India and China are both parties to the New York Convention, having ratified it in 1960 and 1987 respectively. The New York Convention requires inter alia that Contracting States recognize and enforce arbitral awards made in other States, subject to the declarations and reservations of Contracting States.

India, together with numerous other signatory States, signed the New York Convention subject to the "reciprocity" and "commercial" reservations, which provide respectively that they will apply the New York Convention only to: (i) awards made in the territory of other Contracting States; and (ii) differences arising out of legal relationships that are considered commercial under national law.

The Indian Arbitration and Conciliation Act 1996 (the Act) governs the enforcement of "foreign awards" by Indian courts. In relation to India's reciprocity reservation to the New York Convention, the Act requires the Central Government, via a notification in the Official Gazette, to specify (or gazette) a State before an arbitral award made in that State will be recognized and enforced by Indian courts. Of the 146 parties to the New York Convention, currently only 44 have been gazetted by the Central Government of India.

China Will Finally be "Gazetted"

On March 19, 2012, the Department of Legal Affairs of the Indian Ministry of Law and Justice issued a notification pursuant to the Act declaring that it would add China (including Hong Kong and Macau) to the list of gazetted States. This notification is expected to be published in the Official Gazette shortly. Upon notification in the Official Gazette, arbitral awards made in China, Hong Kong and Macau must be recognized and enforced by Indian courts.

The absence of China from the list of gazetted States was widely considered to be an anomaly by the international arbitration community, not least due to the popularity of Hong Kong as a well-established center for arbitration.


In light of India's notification, and the consequent recognition of and ability to enforce arbitral awards made in China in the Indian courts, the appeal of China, and in particular of Hong Kong, as an arbitration center for disputes with an Indian connection will increase. Consequently, there will be a much more evenly balanced choice for those deciding between the two popular Asian arbitration centers of Hong Kong and Singapore (which was gazetted some time ago) and the institutions based in those two jurisdictions: the Hong Kong International Arbitration Centre (HKIAC) and the Singapore International Arbitration Centre (SIAC).

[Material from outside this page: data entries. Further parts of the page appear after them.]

#[local] Arguments viewName : simpl never.
#[local] Arguments normalize : simpl never.
#[local] Arguments in_zone : simpl never.

(** * Names *)

Lemma lower_char_dot c : Ascii.eqb (lower_char c) "." = Ascii.eqb c ".".
Proof. destruct c as [[] [] [] [] [] [] [] []]; reflexivity. Qed.

Lemma normalize_idemp s : normalize (normalize s) = normalize s.
Proof.
  unfold normalize, toLowerCase.
  rewrite !(smap_drop_suffix lower_char) by apply lower_char_dot.
  by rewrite drop_suffix_idemp, (toLowerCase_idemp (drop_suffix_while _ s) :
    smap lower_char (smap lower_char _) = smap lower_char _).
Qed.

(** * Zone selection *)

Definition zone_len (z : DnsZoneSnapshot) : nat := String.length (z_zone z).

(** One step of the loop of [findZone]. *)
Definition pick_zone (name : string) (best : option DnsZoneSnapshot) (zone : DnsZoneSnapshot) :=
  if in_zone name (z_zone zone) then
    match best with
    | None => Some zone
    | Some b => if (String.length (z_zone b) <? String.length (z_zone zone))%nat then Some zone else best
    end
  else best.

Definition zone_choice (name : string) (zones : list DnsZoneSnapshot) (o : option DnsZoneSnapshot) : Prop :=
  match o with
  | None => forall z, z ∈ zones -> in_zone name (z_zone z) = false
  | Some z => z ∈ zones /\ in_zone name (z_zone z) = true /\
      forall z', z' ∈ zones -> in_zone name (z_zone z') = true -> (zone_len z' <= zone_len z)%nat
  end.

Lemma pick_zone_choice name zones best z :
  zone_choice name zones best -> zone_choice name (zones ++ [z]) (pick_zone name best z).
Proof.
  unfold pick_zone, zone_choice, zone_len. intros H.
  assert (Hin : forall y, y ∈ zones ++ [z] <-> y ∈ zones \/ y = z)
    by (intros; rewrite elem_of_app, list_elem_of_singleton; done).
  destruct (in_zone name (z_zone z)) eqn:Ez, best as [b|]; simpl.
  - destruct H as (H1 & H2 & H3).
    destruct (Nat.ltb_spec (String.length (z_zone b)) (String.length (z_zone z)));
      (split_and!; [apply Hin; tauto|done|]); intros y [Hy| ->]%Hin Hy'; try lia; [|auto].
    specialize (H3 _ Hy Hy'). lia.
  - split_and!; [apply Hin; tauto|done|]. intros y [Hy| ->]%Hin Hy'; [|lia]. rewrite H in Hy'; done.
  - destruct H as (H1 & H2 & H3). split_and!; [apply Hin; tauto|done|].
    intros y [Hy| ->]%Hin Hy'; [auto|congruence].
  - intros y [Hy| ->]%Hin; [auto|done].
Qed.

Lemma findZone_choice zones qname : zone_choice (normalize qname) zones (findZone zones qname).
Proof.
  unfold findZone. fold (pick_zone (normalize qname)).
  assert (Hgen : forall done rest best, zone_choice (normalize qname) done best ->
    zone_choice (normalize qname) (done ++ rest) (foldl (pick_zone (normalize qname)) best rest)).
  { intros done rest. revert done. induction rest as [|z rest IH]; intros done best H; simpl.
    - by rewrite app_nil_r.
    - replace (done ++ z :: rest) with ((done ++ [z]) ++ rest) by (by rewrite <- app_assoc).
      apply IH. by apply pick_zone_choice. }
  apply (Hgen [] zones None). intros z Hz. by apply not_elem_of_nil in Hz.
Qed.

Lemma findZone_single zone name :
  findZone [zone] name = if in_zone (normalize name) (z_zone zone) then Some zone else None.
Proof. reflexivity. Qed.

(** * The CNAME chase *)

(** The view a query is answered from: the name's own or its wildcard's. *)
Definition effective_view (zone : DnsZoneSnapshot) (qname : string) : option NameView :=
  let view := viewName zone qname in
  if v_exists view then Some view else option_map snd (wildcardFor zone qname).

(** The name resolution of [qname] continues at, if it does. *)
Definition chase_target (zone : DnsZoneSnapshot) (qtype qname : string) : option string :=
  if String.eqb qtype "ANY" || String.eqb qtype "CNAME" then None else
  match effective_view zone qname with
  | None => None
  | Some view =>
      match List.find (of_type T_CNAME) (v_statics view) with
      | None => None
      | Some r => let t := normalize (sd_value r) in if in_zone t (z_zone zone) then Some t else None
      end
  end.

(** [k] steps of the chase from [qname] are possible. *)
Fixpoint chases (zone : DnsZoneSnapshot) (qtype : string) (k : nat) (qname : string) : bool :=
  match k with
  | O => true
  | S k' => match chase_target zone qtype qname with
            | None => false
            | Some t => chases zone qtype k' t
            end
  end.

Definition is_none {A} (o : option A) : bool := match o with None => true | Some _ => false end.

Section resolve.
Context {D : Type} (dcmp : D -> D -> Z) (km : LatLon -> LatLon -> D).
Notation answerQuery := (answerQuery dcmp km).
Notation answer_in_zone := (answer_in_zone dcmp km).

Lemma answer_existing_none rec zone qname qtype client view :
  is_none (answer_existing dcmp km rec zone qname qtype client view) =
  if String.eqb qtype "ANY" || String.eqb qtype "CNAME" then false else
  match List.find (of_type T_CNAME) (v_statics view) with
  | None => false
  | Some r => let t := normalize (sd_value r) in
              if in_zone t (z_zone zone) then is_none (rec t) else false
  end.
Proof.
  unfold answer_existing. destruct (String.eqb qtype "ANY"); [done|]. simpl.
  destruct (List.find _ _) as [r|]; [|by destruct (String.eqb qtype "CNAME")].
  destruct (String.eqb qtype "CNAME"); [done|].
  destruct (in_zone _ _); [|done]. by destruct (rec _).
Qed.

Lemma answer_in_zone_none rec zone qname qtype client :
  is_none (answer_in_zone rec zone qname qtype client) =
  match chase_target zone qtype qname with None => false | Some t => is_none (rec t) end.
Proof.
  unfold answer_in_zone, chase_target, effective_view.
  destruct (v_exists (viewName zone qname)); simpl.
  - rewrite answer_existing_none. by repeat (break_match; simplify_eq/=).
  - destruct (wildcardFor zone qname) as [[owner w]|]; simpl; [|by destruct (_ || _)].
    transitivity (is_none (answer_existing dcmp km rec zone qname qtype client w)).
    { by destruct (answer_existing _ _ _ _ _ _ _ _). }
    rewrite answer_existing_none. by repeat (break_match; simplify_eq/=).
Qed.

Lemma chase_target_normal zone qtype qname t :
  chase_target zone qtype qname = Some t -> normalize t = t /\ in_zone t (z_zone zone) = true.
Proof.
  unfold chase_target. intros H. repeat case_match; simplify_eq. split; [apply normalize_idemp|done].
Qed.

HKIAC has historically been and currently remains more popular for parties outside of China than the principal arbitration center in mainland China, the China International Economic and Trade Arbitration Commission (CIETAC, also known as the Court of Arbitration of the China Chamber of International Commerce). However, CIETAC, headquartered in Beijing, has recently strengthened efforts to appeal more widely to those outside China. These efforts include the adoption of its new arbitration rules, which came into effect on May 1, 2012 and seek to conform with the current practice of international arbitration and reflect recent changes to the rules of other major arbitration centers. Some of the more significant changes to the CIETAC rules include the provision of flexibility for CIETAC to choose a non-Chinese arbitral seat if appropriate and the removal of the provision making Chinese the default language of an arbitration. The new CIETAC rules and the recognition and enforcement of its awards within India may result in parties being more attracted to CIETAC when selecting an arbitration center.

Facing an ever-growing range of choices for arbitration centers, it is important that clients seek specific advice in relation to the suitability of each option within Asia (including Singapore, Hong Kong and mainland China) and elsewhere.

The content of this article is intended to provide a general guide to the subject matter. Specialist advice should be sought about your specific circumstances.